### What needs to be done
In the data that follows, count each line with the string "Import"; the reply is the number only.

### Available data
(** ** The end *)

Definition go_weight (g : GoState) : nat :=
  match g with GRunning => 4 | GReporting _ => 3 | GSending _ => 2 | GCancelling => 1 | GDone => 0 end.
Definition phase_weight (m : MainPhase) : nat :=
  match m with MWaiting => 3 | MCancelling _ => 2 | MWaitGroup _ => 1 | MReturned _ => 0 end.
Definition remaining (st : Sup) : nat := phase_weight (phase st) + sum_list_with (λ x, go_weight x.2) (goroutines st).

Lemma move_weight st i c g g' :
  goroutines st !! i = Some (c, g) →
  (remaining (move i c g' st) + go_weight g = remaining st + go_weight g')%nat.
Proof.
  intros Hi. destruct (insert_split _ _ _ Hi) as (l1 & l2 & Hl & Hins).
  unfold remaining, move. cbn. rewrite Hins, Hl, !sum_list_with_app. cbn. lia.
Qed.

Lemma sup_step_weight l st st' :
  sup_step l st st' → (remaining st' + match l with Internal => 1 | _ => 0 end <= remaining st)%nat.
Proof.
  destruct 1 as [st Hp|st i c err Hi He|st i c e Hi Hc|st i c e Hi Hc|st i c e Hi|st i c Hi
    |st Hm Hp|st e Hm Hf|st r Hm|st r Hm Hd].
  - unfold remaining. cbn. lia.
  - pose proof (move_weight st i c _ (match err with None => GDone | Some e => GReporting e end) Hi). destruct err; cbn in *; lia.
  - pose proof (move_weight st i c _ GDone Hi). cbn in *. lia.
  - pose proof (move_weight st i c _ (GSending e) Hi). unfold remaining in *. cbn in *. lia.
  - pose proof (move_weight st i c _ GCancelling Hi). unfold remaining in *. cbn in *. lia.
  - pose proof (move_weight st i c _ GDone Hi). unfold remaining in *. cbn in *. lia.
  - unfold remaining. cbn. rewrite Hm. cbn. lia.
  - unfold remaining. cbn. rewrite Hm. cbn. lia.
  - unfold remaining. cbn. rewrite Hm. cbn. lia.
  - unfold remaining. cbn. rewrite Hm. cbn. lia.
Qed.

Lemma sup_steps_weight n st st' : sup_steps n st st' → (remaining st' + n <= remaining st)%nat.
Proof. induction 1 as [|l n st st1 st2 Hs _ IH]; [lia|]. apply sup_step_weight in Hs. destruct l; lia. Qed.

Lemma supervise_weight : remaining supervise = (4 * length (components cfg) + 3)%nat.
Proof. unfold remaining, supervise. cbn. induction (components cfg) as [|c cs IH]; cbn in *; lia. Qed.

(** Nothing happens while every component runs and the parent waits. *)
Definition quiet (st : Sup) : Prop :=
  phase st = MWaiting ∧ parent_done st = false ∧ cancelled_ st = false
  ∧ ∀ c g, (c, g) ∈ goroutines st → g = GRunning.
==
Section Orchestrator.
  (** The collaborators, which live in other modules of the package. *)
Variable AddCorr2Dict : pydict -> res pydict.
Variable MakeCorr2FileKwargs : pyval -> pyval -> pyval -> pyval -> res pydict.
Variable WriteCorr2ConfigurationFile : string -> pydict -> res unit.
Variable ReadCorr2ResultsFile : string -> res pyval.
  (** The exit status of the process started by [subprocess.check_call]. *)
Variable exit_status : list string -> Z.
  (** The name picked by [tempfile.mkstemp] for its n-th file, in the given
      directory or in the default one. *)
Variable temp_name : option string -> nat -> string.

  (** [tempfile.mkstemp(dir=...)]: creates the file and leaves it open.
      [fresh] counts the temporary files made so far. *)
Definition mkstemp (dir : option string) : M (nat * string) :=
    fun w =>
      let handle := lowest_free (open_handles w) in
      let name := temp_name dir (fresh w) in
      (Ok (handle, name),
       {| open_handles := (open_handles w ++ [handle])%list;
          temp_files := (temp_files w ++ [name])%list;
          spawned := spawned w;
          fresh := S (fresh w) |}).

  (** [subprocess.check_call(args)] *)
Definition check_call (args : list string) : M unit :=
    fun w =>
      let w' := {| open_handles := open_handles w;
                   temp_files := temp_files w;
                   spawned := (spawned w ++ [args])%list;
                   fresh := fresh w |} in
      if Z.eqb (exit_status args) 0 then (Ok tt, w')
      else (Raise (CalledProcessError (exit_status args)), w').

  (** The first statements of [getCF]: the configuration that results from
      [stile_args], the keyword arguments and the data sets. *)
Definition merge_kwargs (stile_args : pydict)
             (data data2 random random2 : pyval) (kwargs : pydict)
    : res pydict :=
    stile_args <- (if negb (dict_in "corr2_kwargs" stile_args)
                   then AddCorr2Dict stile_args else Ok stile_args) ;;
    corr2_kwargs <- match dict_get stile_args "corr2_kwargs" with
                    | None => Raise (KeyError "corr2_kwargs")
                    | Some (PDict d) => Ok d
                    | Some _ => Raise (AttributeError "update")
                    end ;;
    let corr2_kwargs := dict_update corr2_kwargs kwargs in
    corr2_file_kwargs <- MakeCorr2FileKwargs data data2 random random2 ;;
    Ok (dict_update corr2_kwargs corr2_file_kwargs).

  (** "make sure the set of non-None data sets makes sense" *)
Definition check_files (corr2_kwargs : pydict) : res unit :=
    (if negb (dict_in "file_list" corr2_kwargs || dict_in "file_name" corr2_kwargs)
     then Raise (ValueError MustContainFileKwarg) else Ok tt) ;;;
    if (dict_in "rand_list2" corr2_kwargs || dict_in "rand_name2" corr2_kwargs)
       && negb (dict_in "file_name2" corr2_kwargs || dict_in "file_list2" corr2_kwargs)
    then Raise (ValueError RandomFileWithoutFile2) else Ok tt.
...
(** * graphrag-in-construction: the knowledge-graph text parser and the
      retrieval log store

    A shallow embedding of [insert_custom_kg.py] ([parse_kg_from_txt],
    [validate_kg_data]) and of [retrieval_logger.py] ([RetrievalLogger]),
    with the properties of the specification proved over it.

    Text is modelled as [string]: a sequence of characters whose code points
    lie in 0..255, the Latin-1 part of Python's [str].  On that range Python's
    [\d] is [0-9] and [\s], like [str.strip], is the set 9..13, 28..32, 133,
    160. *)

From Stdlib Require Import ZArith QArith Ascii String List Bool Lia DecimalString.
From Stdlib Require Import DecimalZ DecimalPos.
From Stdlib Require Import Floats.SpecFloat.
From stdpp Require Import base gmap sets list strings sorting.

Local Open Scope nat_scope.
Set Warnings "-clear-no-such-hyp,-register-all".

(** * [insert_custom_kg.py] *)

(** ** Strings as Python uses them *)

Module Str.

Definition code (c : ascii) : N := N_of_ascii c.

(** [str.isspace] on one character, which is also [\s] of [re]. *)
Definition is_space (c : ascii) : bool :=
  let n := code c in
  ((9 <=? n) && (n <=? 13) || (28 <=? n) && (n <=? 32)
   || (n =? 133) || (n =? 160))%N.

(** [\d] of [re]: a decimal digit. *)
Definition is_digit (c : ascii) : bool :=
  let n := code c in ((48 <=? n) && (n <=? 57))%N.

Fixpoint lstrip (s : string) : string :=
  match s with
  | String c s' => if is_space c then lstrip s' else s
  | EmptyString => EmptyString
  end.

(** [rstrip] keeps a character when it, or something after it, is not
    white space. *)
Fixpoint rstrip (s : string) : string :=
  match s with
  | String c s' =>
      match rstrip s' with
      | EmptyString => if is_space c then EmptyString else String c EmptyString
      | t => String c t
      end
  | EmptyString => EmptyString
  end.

### Output of the task
4